Company which owns the Point class sealift ships

Foreland Shipping Limited is a company formed for the express purpose of building and owning the Point class sealift ships. The six original ships were for the purpose of providing a transport capability to the British armed forces in times of emergency, but in normal circumstances four vessels were engaged on MoD related activities and two were operated as commercial ships. The crews are part of the naval reserve and are under military discipline when required for service by the UK government.

==History==
The company was formed by a consortium of Bibby Line, Houlder Hadley, James Fisher plc and Andrew Weir Shipping in 2001. In August, 2013, James Fisher plc sold its 25% shareholding in Foreland to the Hadley Shipping Group. Foreland is currently wholly owned by the Hadley Shipping Group.

==Fleet==
The company currently has a fleet of four ships, Anvil Point, Hartland Point, Hurst Point and Eddystone. Two more ships, Beachy Head and Longstone, were sold in 2013 as part of MoD reviews and cut backs.

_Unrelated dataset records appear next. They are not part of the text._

(* ===== verification/HardwareRounds.v ===== *)
(** * Rounds of the hardware probes (src/src/bench_harness/hardware.rs)

    Persistent workers run one round after the other: producers send their quota, the main
    thread waits until all of them are done and raises a flag, consumers receive until they
    find the queue empty twice after they have seen the flag.  In verifying rounds every
    value received is marked in a table.  A call on the queue is one access here: the
    queue is one that works.  The barriers are those of Barrier; a round is the part between
    two of them. *)

From S2P Require Import Prelude Prog Conc Bench Barrier.

(** ** Shared memory *)

Inductive hwE : Type → Type :=
| HSend (v : Z) : hwE unit
| HRecv : hwE (option Z)
| HDoneLoad : hwE bool
| HDoneStore : hwE unit
| HFinished : hwE unit
| HFinishedCount : hwE Z
| SeenSwap (v : Z) : hwE (option Z)
| BadStore : hwE unit.

Record hwmem := mkHw {
  hw_queue : list Z;
  hw_done : bool;
  hw_finished : Z;
  hw_seen : list Z;
  hw_bad : bool
}.

#[export] Instance hw_handler : Handler hwE hwmem := λ X e,
  match e in hwE X return hwmem → reply hwmem X with
  | HSend v => λ s, Next tt (mkHw (hw_queue s ++ [v]) (hw_done s) (hw_finished s) (hw_seen s) (hw_bad s))
  | HRecv => λ s, Next (head (hw_queue s)) (mkHw (tail (hw_queue s)) (hw_done s) (hw_finished s) (hw_seen s) (hw_bad s))
  | HDoneLoad => λ s, Next (hw_done s) s
  | HDoneStore => λ s, Next tt (mkHw (hw_queue s) true (hw_finished s) (hw_seen s) (hw_bad s))
  | HFinished => λ s, Next tt (mkHw (hw_queue s) (hw_done s) (hw_finished s + 1) (hw_seen s) (hw_bad s))
  | HFinishedCount => λ s, Next (hw_finished s) s
  | SeenSwap v => λ s,
      Next (hw_seen s !! Z.to_nat v) (mkHw (hw_queue s) (hw_done s) (hw_finished s) (<[Z.to_nat v := 1]> (hw_seen s)) (hw_bad s))
  | BadStore => λ s, Next tt (mkHw (hw_queue s) (hw_done s) (hw_finished s) (hw_seen s) true)
  end.

#[export] Instance hw_spurious : Spurious hwE hwmem := λ X e s, None.

(** ** Modes *)

Inductive hwmode := STOP | HANDOFF | FILL | DRAIN | IDLE.

#[export] Instance hwmode_eq_dec : EqDecision hwmode.
Proof. solve_decision. Defined.

Definition sends (mode : hwmode) : bool := bool_decide (mode = HANDOFF) || bool_decide (mode = FILL).
Definition receives (mode : hwmode) : bool := bool_decide (mode = HANDOFF) || bool_decide (mode = DRAIN).

(** The share of a producer: [expected / p], and one more for the first [expected % p]. *)
Definition hw_quota (expected p index : Z) : Z := expected / p + (if index <? expected mod p then 1 else 0).
Definition hw_base (expected p index : Z) : Z := index * (expected / p) + Z.min index (expected mod p).

Section workers.
Context `{PR : Profile} (fuel : nat) (verify : bool) (batch : option Z).

Fixpoint for_list {A} (l : list A) (body : A → prog hwE unit) : prog hwE unit :=
  match l with [] => Ret tt | x :: l => body x;; for_list l body end.

Definition hw_try_send (v : Z) : prog hwE bool := act (HSend v);; Ret true.

(** A producer's part of a round, and what it reports in its slot. *)
Definition hw_producer (mode : hwmode) (expected p index : Z) : prog hwE Z :=
  count ← (if sends mode then
      let quota := hw_quota expected p index in
      let base := hw_base expected p index in
      match batch with
      | Some size =>
          for_list (step_range 0 quota size) (λ first,
            next ← uadd first size;
            send_batch_default fuel hw_try_send base first (Z.min next quota))
      | None => for_range (Z.to_nat quota) 0 (λ offset, v ← uadd base offset; send_value_default fuel hw_try_send v)
      end;;
      Ret quota
    else Ret 0);
  act HFinished;;
  Ret count.

(** The closure that marks a value. *)
Definition visit (value : Z) : prog hwE unit :=
  old ← act (SeenSwap value);
  match old with
  | Some o => if negb (o =? 0) then act BadStore else Ret tt
  | None => act BadStore
  end.

(** [visit_recv_batch], with the closure. *)
Fixpoint visit_recv_rounds (n : nat) (received : Z) : prog hwE Z :=
  match n with
  | O => Ret received
  | S n => r ← act HRecv; match r with None => Ret received | Some v => visit v;; visit_recv_rounds n (received + 1) end
  end.

Definition hw_receive : prog hwE Z :=
  match batch with
  | Some size => if verify then visit_recv_rounds (Z.to_nat size) 0 else try_recv_batch_default (act HRecv) size
  | None => r ← act HRecv; match r with Some v => (if verify then visit v else Ret tt);; Ret 1 | None => Ret 0 end
  end.

(** A consumer's part of a round. *)
Definition hw_consumer (mode : hwmode) : prog hwE Z :=
  if receives mode then
    loop fuel (λ '(count, after_done_empty),
      received ← hw_receive;
      count ← uadd count received;
      if negb (received =? 0) then Ret (inl (count, false))
      else
        done ← act HDoneLoad;
        Ret (if done : bool then if after_done_empty : bool then inr count else inl (count, true)
             else inl (count, after_done_empty))) (0, false)
  else Ret 0.

(** The main thread between the start and the end of a round. *)
Definition hw_main (producers : Z) : prog hwE Z :=
  loop fuel (λ _ : unit, n ← act HFinishedCount; Ret (if n =? producers then inr tt else inl tt)) tt;;
  act HDoneStore;;
  Ret 0.

Definition hw_threads (mode : hwmode) (producers consumers expected : Z) : list (prog hwE Z) :=
  (hw_producer mode expected producers <$> seqZ 0 producers) ++
  replicate (Z.to_nat consumers) (hw_consumer mode) ++ [hw_main producers].

(** [round] before the start: marks are cleared and the flag is set. *)
Definition hw_round_start (mode : hwmode) (queue : list Z) (expected : Z) : hwmem :=
  mkHw queue (bool_decide (mode = DRAIN)) 0 (if verify then replicate (Z.to_nat expected) 0 else []) false.

End workers.

(** What [round] makes of the slots and of the marks. *)
Inductive hwerror := IntegrityMismatch | ExactOnceFailed.

Definition hw_round_check (mode : hwmode) (expected sent received : Z) (seen : list Z) (bad : bool) : option hwerror :=
  if negb (bool_decide (mode = IDLE)) &&
     ((negb (bool_decide (mode = DRAIN)) && negb (sent =? expected)) ||
      (negb (bool_decide (mode = FILL)) && negb (received =? expected))) then Some IntegrityMismatch
  else if negb (bool_decide (mode = FILL)) && negb (bool_decide (mode = IDLE)) &&
     negb (bool_decide (seen = [])) && (bad || existsb (λ x, negb (x =? 1)) seen) then Some ExactOnceFailed
  else None.

Definition hw_round_result (mode : hwmode) (producers expected : Z) (slots : list Z) (s : hwmem) : option hwerror :=
  hw_round_check mode expected (foldr Z.add 0 (take (Z.to_nat producers) slots))
    (foldr Z.add 0 (drop (Z.to_nat producers) slots)) (hw_seen s) (hw_bad s).

(** ** The shares of the producers *)

Lemma hw_base_succ expected p i : hw_base expected p (i + 1) = hw_base expected p i + hw_quota expected p i.
Proof. unfold hw_base, hw_quota. zcase; lia. Qed.

Lemma hw_quota_nonneg expected p i : 0 ≤ expected → 0 < p → 0 ≤ hw_quota expected p i.
Proof. intros He Hp. unfold hw_quota. pose proof (Z.div_pos expected p He Hp). zcase; lia. Qed.

Lemma hw_base_end expected p : 0 < p → hw_base expected p p = expected.
Proof.
  intros Hp. unfold hw_base. pose proof (Z.mod_pos_bound expected p Hp). rewrite Z.min_r by lia.
  pose proof (Z.div_mod expected p ltac:(lia)). lia.
Qed.

Lemma hw_base_nonneg expected p i : 0 ≤ expected → 0 < p → 0 ≤ i → 0 ≤ hw_base expected p i.
Proof.
  intros He Hp Hi. unfold hw_base. pose proof (Z.div_pos expected p He Hp). pose proof (Z.mod_pos_bound expected p Hp). nia.
Qed.

Definition hw_share (expected p : Z) (i : nat) : list Z := seqZ (hw_base expected p (Z.of_nat i)) (hw_quota expected p (Z.of_nat i)).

For MoD service the ships are based at Marchwood.

==Incidents==
Over three days 28 - 30 November 2014, the crew of the Anvil Point rescued 150 migrant refugees off the coast of Sicily. The ship's assistance was requested after coastguard vessels were unable to approach due to adverse weather conditions. In December, 2016, Captain Nigel A. Barningham, Master, was awarded the "Merchant Navy Medal" by the UK Merchant Navy Association (MNA) for his crew's efforts.